# EXERCISE
Search the listing below for "InRegion". Copy each matching line.

Start of DATA LISTING

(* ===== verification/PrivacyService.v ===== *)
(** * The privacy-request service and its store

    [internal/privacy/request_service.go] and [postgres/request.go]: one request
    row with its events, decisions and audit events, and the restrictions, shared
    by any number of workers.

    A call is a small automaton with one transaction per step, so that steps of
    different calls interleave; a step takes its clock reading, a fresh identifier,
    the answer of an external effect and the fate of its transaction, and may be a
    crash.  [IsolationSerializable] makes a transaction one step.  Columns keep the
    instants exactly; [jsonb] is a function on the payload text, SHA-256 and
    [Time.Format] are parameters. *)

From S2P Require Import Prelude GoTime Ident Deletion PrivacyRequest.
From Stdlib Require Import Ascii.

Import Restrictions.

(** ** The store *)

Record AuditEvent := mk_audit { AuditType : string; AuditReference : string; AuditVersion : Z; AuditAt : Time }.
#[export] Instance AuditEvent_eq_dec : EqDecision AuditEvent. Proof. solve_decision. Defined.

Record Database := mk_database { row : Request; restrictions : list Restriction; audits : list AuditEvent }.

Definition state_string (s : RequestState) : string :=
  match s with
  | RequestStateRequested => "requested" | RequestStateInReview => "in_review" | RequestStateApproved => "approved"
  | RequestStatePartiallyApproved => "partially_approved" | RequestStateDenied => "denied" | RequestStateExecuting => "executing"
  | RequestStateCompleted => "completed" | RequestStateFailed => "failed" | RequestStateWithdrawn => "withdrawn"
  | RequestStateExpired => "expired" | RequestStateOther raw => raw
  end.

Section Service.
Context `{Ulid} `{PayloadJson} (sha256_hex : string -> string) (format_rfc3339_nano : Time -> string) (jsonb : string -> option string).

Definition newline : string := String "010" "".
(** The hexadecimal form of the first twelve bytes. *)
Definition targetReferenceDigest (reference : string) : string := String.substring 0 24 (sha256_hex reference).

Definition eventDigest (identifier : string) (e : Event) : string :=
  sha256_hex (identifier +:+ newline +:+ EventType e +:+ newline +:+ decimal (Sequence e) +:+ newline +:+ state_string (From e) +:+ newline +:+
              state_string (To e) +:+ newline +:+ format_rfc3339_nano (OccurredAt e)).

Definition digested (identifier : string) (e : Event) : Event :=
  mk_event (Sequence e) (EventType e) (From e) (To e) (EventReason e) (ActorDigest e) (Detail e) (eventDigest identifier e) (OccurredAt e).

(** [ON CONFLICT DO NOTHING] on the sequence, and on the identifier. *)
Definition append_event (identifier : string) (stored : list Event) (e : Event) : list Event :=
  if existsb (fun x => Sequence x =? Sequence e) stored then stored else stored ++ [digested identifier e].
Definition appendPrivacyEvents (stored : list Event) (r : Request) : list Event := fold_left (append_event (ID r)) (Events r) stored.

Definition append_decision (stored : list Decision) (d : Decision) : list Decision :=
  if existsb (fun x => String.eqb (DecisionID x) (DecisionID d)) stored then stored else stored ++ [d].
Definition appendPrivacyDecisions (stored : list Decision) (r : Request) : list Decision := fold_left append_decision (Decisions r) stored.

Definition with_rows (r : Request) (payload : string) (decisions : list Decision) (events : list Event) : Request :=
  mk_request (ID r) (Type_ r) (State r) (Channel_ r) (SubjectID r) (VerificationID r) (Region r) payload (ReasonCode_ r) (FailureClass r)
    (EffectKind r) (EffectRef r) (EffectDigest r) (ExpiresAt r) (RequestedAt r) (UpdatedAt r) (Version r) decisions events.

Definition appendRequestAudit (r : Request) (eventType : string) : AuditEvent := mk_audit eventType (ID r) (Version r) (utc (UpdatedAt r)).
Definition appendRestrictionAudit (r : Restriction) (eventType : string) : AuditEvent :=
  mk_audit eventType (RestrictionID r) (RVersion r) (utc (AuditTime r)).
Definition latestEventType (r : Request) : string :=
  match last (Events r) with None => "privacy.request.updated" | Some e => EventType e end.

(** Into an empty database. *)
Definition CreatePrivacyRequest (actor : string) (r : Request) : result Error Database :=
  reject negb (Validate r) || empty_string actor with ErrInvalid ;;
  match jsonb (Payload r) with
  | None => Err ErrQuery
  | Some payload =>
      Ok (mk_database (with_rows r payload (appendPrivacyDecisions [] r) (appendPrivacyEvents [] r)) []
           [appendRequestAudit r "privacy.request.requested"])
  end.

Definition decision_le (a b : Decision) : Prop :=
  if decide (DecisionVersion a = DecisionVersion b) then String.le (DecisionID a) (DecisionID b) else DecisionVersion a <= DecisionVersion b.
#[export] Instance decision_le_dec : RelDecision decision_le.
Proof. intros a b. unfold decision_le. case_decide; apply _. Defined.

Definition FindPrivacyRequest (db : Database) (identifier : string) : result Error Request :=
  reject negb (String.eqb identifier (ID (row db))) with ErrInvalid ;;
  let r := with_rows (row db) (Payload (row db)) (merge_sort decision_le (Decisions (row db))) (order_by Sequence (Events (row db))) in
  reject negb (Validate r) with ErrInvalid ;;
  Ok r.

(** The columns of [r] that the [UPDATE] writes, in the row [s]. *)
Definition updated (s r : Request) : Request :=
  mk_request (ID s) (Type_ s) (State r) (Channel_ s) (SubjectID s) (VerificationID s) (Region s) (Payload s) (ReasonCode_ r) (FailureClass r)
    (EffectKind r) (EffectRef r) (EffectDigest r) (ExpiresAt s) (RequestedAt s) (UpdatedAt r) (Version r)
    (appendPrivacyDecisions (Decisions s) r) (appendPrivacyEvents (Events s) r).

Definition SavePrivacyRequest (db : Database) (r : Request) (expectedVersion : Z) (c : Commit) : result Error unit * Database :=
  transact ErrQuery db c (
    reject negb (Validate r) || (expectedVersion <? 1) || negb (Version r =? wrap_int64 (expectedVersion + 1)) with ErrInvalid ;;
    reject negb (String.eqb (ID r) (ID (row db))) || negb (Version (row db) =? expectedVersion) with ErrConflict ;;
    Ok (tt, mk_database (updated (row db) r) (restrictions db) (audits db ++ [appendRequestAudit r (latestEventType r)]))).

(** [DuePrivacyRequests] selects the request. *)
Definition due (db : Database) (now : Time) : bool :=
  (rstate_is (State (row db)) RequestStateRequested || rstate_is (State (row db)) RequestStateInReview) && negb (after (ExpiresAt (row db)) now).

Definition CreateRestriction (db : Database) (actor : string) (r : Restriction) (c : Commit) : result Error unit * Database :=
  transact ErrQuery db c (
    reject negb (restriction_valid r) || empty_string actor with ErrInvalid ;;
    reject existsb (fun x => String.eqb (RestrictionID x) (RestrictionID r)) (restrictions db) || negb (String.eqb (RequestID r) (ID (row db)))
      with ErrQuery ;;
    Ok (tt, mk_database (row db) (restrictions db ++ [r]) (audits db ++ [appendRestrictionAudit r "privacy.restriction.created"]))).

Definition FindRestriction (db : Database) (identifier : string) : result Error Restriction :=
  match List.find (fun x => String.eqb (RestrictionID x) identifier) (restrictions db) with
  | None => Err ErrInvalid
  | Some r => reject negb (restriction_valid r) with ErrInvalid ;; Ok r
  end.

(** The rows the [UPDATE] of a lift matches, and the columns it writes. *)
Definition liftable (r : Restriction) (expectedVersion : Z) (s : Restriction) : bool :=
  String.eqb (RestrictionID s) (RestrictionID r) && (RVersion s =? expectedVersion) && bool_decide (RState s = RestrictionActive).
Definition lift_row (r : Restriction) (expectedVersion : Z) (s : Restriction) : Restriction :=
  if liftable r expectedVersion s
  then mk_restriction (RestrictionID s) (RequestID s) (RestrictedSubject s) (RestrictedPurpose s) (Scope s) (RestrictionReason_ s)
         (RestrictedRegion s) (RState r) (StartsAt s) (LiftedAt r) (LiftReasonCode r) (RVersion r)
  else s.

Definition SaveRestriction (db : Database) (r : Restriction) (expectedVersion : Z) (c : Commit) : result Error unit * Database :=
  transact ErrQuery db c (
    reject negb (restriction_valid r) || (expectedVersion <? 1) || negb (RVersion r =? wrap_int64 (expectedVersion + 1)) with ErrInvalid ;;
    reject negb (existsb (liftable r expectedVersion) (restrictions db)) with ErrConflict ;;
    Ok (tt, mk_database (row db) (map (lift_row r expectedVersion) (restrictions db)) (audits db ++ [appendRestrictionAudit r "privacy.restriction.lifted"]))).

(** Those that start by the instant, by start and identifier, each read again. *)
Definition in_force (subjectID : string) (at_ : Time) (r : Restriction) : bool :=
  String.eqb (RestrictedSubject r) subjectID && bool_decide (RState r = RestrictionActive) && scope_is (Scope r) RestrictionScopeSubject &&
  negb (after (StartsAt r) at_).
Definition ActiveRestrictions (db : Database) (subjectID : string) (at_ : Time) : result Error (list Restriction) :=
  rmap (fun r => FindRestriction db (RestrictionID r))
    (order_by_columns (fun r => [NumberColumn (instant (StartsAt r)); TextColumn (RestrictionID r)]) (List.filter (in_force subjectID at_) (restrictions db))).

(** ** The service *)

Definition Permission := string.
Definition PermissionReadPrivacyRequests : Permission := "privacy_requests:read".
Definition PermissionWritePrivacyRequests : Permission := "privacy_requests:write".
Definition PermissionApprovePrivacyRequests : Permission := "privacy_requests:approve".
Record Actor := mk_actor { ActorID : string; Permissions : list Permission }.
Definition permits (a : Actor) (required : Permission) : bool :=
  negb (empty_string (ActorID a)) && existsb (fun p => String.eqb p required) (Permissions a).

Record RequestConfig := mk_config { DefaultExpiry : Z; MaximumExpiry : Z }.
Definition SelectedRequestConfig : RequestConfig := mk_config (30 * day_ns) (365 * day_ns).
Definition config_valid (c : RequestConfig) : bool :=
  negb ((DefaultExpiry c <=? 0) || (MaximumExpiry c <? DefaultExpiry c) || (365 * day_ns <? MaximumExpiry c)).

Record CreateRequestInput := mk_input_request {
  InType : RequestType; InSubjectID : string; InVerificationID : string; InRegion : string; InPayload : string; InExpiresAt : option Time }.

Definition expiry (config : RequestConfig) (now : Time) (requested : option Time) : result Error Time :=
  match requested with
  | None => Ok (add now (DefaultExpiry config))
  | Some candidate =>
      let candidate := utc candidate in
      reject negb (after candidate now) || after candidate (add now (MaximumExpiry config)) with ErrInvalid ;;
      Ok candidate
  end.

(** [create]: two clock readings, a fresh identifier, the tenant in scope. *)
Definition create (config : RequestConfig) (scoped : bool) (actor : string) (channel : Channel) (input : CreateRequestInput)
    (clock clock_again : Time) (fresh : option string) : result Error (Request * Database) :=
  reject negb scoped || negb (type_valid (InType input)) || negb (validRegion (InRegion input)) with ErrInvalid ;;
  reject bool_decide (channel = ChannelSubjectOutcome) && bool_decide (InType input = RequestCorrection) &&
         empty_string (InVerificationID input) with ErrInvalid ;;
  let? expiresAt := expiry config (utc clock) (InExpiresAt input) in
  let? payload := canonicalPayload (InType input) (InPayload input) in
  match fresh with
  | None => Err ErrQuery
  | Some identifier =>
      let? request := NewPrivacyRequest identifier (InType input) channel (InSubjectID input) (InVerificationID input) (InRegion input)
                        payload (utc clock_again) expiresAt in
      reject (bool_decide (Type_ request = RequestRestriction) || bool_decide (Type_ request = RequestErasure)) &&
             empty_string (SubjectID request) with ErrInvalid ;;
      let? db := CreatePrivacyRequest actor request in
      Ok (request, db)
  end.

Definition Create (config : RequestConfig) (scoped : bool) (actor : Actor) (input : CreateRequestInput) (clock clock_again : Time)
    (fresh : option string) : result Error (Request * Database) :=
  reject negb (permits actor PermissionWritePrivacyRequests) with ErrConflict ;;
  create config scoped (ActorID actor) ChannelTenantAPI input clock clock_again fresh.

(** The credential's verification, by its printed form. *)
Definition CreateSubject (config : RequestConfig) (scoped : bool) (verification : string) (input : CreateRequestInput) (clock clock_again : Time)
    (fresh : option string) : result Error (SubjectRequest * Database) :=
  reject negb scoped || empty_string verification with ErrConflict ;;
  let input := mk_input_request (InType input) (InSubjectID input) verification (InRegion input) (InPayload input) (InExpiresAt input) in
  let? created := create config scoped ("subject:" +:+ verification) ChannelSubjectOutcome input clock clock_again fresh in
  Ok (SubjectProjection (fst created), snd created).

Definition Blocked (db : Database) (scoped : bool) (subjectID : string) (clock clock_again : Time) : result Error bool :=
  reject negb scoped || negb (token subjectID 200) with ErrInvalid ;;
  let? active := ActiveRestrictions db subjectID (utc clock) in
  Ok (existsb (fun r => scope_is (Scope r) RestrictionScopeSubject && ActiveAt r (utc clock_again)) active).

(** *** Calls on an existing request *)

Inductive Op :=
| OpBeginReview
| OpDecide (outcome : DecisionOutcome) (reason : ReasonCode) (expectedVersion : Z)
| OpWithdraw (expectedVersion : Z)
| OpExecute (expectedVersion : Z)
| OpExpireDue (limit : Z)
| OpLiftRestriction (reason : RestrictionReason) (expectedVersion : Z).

End of DATA LISTING

# SOLVED PROBLEM
  InType : RequestType; InSubjectID : string; InVerificationID : string; InRegion : string; InPayload : string; InExpiresAt : option Time }.
  reject negb scoped || negb (type_valid (InType input)) || negb (validRegion (InRegion input)) with ErrInvalid ;;
      let? request := NewPrivacyRequest identifier (InType input) channel (InSubjectID input) (InVerificationID input) (InRegion input)
  let input := mk_input_request (InType input) (InSubjectID input) verification (InRegion input) (InPayload input) (InExpiresAt input) in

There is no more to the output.